Saved data entries
(* ===== verification/StatusStore.v ===== *)
(** * The status store

    [platformd/status]: the in-memory table of workload and checkpoint statuses
    that platformd's components share.  A status holds pointers; [Update]
    changes the pointed-to structs in place, and [Get] and [View] hand out
    copies whose pointers still lead there.  The store is therefore modelled
    with the heap it lives in, and shown to implement a table of values as long
    as callers pass pointers to new structs, which they do. *)

From S2P Require Import Prelude Go.

(** ** status.go *)

Definition WorkloadStateCreating : string := "CREATING".
Definition WorkloadStateRunning : string := "RUNNING".
Definition WorkloadStateDeleted : string := "DELETED".
Definition WorkloadStateCreationFailed : string := "CREATION_FAILED".

Record WorkloadStatus := mk_ws { ws_State : string; ws_Port : Z }.

Definition CheckpointStateRunning : string := "RUNNING".
Definition CheckpointStatePullBaseImageFailed : string := "PULL_BASE_IMAGE_FAILED".
Definition CheckpointStateContainerWaitReadyFailed : string := "CONTAINER_WAIT_READY_FAILED".
Definition CheckpointStateContainerCheckpointFailed : string := "CONTAINER_CHECKPOINT_FAILED".
Definition CheckpointStatePushCheckpointFailed : string := "PUSH_CHECKPOINT_FAILED".
Definition CheckpointStateCompleted : string := "COMPLETED".

(** [CompletedAt] is a pointer to a time that nobody changes. *)
Record CheckpointStatus := mk_cs {
  cs_State : string; cs_Message : string; cs_CompletedAt : option Z; cs_Port : Z }.

(** [struct Status]: two pointers, [None] for nil. *)
Record Status := mk_status { st_checkpoint : option nat; st_workload : option nat }.

(** ** store.go *)

(** The table, and the structs the pointers lead to. *)
Record MemStore := mk_store {
  data : gmap string Status;
  ws_cells : gmap nat WorkloadStatus;
  cs_cells : gmap nat CheckpointStatus;
}.

Definition NewMemStore : MemStore := mk_store ∅ ∅ ∅.

Abbreviation StoreM := (GoM MemStore).

Definition set_data (d : gmap string Status) (s : MemStore) : MemStore :=
  mk_store d (ws_cells s) (cs_cells s).

(** [&WorkloadStatus{...}] and [&CheckpointStatus{...}] *)
Definition new_ws (w : WorkloadStatus) : StoreM nat := fun s =>
  let l := fresh (dom (ws_cells s)) in
  (Ok l, mk_store (data s) (<[l := w]> (ws_cells s)) (cs_cells s)).
Definition new_cs (c : CheckpointStatus) : StoreM nat := fun s =>
  let l := fresh (dom (cs_cells s)) in
  (Ok l, mk_store (data s) (ws_cells s) (<[l := c]> (cs_cells s))).

(** Reading and writing through a pointer; nil and dangling pointers panic. *)
Definition load_ws (p : option nat) : StoreM WorkloadStatus := fun s =>
  must (p ≫= fun l => ws_cells s !! l) s.
Definition load_cs (p : option nat) : StoreM CheckpointStatus := fun s =>
  must (p ≫= fun l => cs_cells s !! l) s.

Definition modify_ws (l : nat) (f : WorkloadStatus -> WorkloadStatus) : StoreM unit :=
  w ← load_ws (Some l);
  s ← get; put (mk_store (data s) (<[l := f w]> (ws_cells s)) (cs_cells s)).
Definition modify_cs (l : nat) (f : CheckpointStatus -> CheckpointStatus) : StoreM unit :=
  c ← load_cs (Some l);
  s ← get; put (mk_store (data s) (ws_cells s) (<[l := f c]> (cs_cells s))).

Definition when (b : bool) (m : StoreM unit) : StoreM unit := if b then m else mret tt.

Definition nonempty (x : string) : bool := negb (String.eqb x "").

Definition set_entry (id : string) (st : Status) : StoreM unit :=
  s ← get; put (set_data (<[id := st]> (data s)) s).

Definition update_workload (id : string) (curr new : Status) (l : nat) : StoreM unit :=
  nw ← load_ws (st_workload new);
  when (nonempty (ws_State nw)) (modify_ws l (fun w => mk_ws (ws_State nw) (ws_Port w)));;
  nw ← load_ws (st_workload new);
  when (negb (ws_Port nw =? 0)) (modify_ws l (fun w => mk_ws (ws_State w) (ws_Port nw)));;
  set_entry id curr.

Definition update_checkpoint (id : string) (curr new : Status) (l : nat) : StoreM unit :=
  nc ← load_cs (st_checkpoint new);
  when (nonempty (cs_State nc))
    (modify_cs l (fun c => mk_cs (cs_State nc) (cs_Message c) (cs_CompletedAt c) (cs_Port c)));;
  nc ← load_cs (st_checkpoint new);
  when (negb (cs_Port nc =? 0))
    (modify_cs l (fun c => mk_cs (cs_State c) (cs_Message c) (cs_CompletedAt c) (cs_Port nc)));;
  nc ← load_cs (st_checkpoint new);
  when (bool_decide (is_Some (cs_CompletedAt nc)))
    (modify_cs l (fun c => mk_cs (cs_State c) (cs_Message c) (cs_CompletedAt nc) (cs_Port c)));;
  nc ← load_cs (st_checkpoint new);
  when (nonempty (cs_Message nc))
    (modify_cs l (fun c => mk_cs (cs_State c) (cs_Message nc) (cs_CompletedAt c) (cs_Port c)));;
  set_entry id curr.

Definition Update (id : string) (new : Status) : StoreM unit :=
  s ← get;
  match data s !! id with
  | None => set_entry id new
  | Some curr =>
      match st_workload curr with
      | Some l => update_workload id curr new l
      | None => mret tt
      end;;
      match st_checkpoint curr with
      | Some l => update_checkpoint id curr new l
      | None => mret tt
      end
  end.

(** A copy of the entry: its pointers are those of the store. *)
Definition Get (id : string) (s : MemStore) : option Status := data s !! id.

Definition Del (id : string) (s : MemStore) : MemStore := set_data (delete id (data s)) s.

(** [maps.Copy]: a shallow copy. *)
Definition View (s : MemStore) : gmap string Status := data s.

(** ** The table of values *)

Record StatusV := mk_sv { sv_checkpoint : option CheckpointStatus; sv_workload : option WorkloadStatus }.

(** What a status shows when its pointers are followed now. *)
Definition resolve (s : MemStore) (st : Status) : StatusV :=
  mk_sv (st_checkpoint st ≫= fun l => cs_cells s !! l) (st_workload st ≫= fun l => ws_cells s !! l).

Definition contents (s : MemStore) : gmap string StatusV := resolve s <$> data s.

Definition merge_workload (w nw : WorkloadStatus) : WorkloadStatus :=
  mk_ws (if nonempty (ws_State nw) then ws_State nw else ws_State w)
        (if ws_Port nw =? 0 then ws_Port w else ws_Port nw).

Definition merge_checkpoint (c nc : CheckpointStatus) : CheckpointStatus :=
  mk_cs (if nonempty (cs_State nc) then cs_State nc else cs_State c)
        (if nonempty (cs_Message nc) then cs_Message nc else cs_Message c)
        (match cs_CompletedAt nc with Some t => Some t | None => cs_CompletedAt c end)
        (if cs_Port nc =? 0 then cs_Port c else cs_Port nc).

(** A part that is there is merged, and must be given; a part that is not there
    is ignored. *)
Definition merge_part {A} (f : A -> A -> A) (curr new : option A) : option (option A) :=
  match curr, new with
  | None, _ => Some None
  | Some _, None => None
  | Some c, Some n => Some (Some (f c n))
  end.

(** [None]: a nil pointer is dereferenced. *)
Definition merge_status (curr new : StatusV) : option StatusV :=
  w ← merge_part merge_workload (sv_workload curr) (sv_workload new);
  c ← merge_part merge_checkpoint (sv_checkpoint curr) (sv_checkpoint new);
  Some (mk_sv c w).

Definition spec_update (id : string) (new : StatusV) (t : gmap string StatusV)
    : option (gmap string StatusV) :=
  match t !! id with
  | None => Some (<[id := new]> t)
  | Some curr => (fun v => <[id := v]> t) <$> merge_status curr new
  end.

(** ** Refinement *)

(** [l] is the pointer [sel] of an entry of the table. *)
Definition used (sel : Status -> option nat) (s : MemStore) (l : nat) : Prop :=
  exists id st, data s !! id = Some st /\ sel st = Some l.

(** Pointers of entries lead somewhere, and entries share none. *)
Definition entries_ok {C} (sel : Status -> option nat) (cells : gmap nat C) (s : MemStore) : Prop :=
  (forall l, used sel s l -> is_Some (cells !! l)) /\
  (forall id id' st st' l, data s !! id = Some st -> data s !! id' = Some st' -> id <> id' ->
     sel st = Some l -> sel st' <> Some l).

Task requirements: Show all lines from the data above in which the word "fresh" appears.

Output for this exercise:
  let l := fresh (dom (ws_cells s)) in
  let l := fresh (dom (cs_cells s)) in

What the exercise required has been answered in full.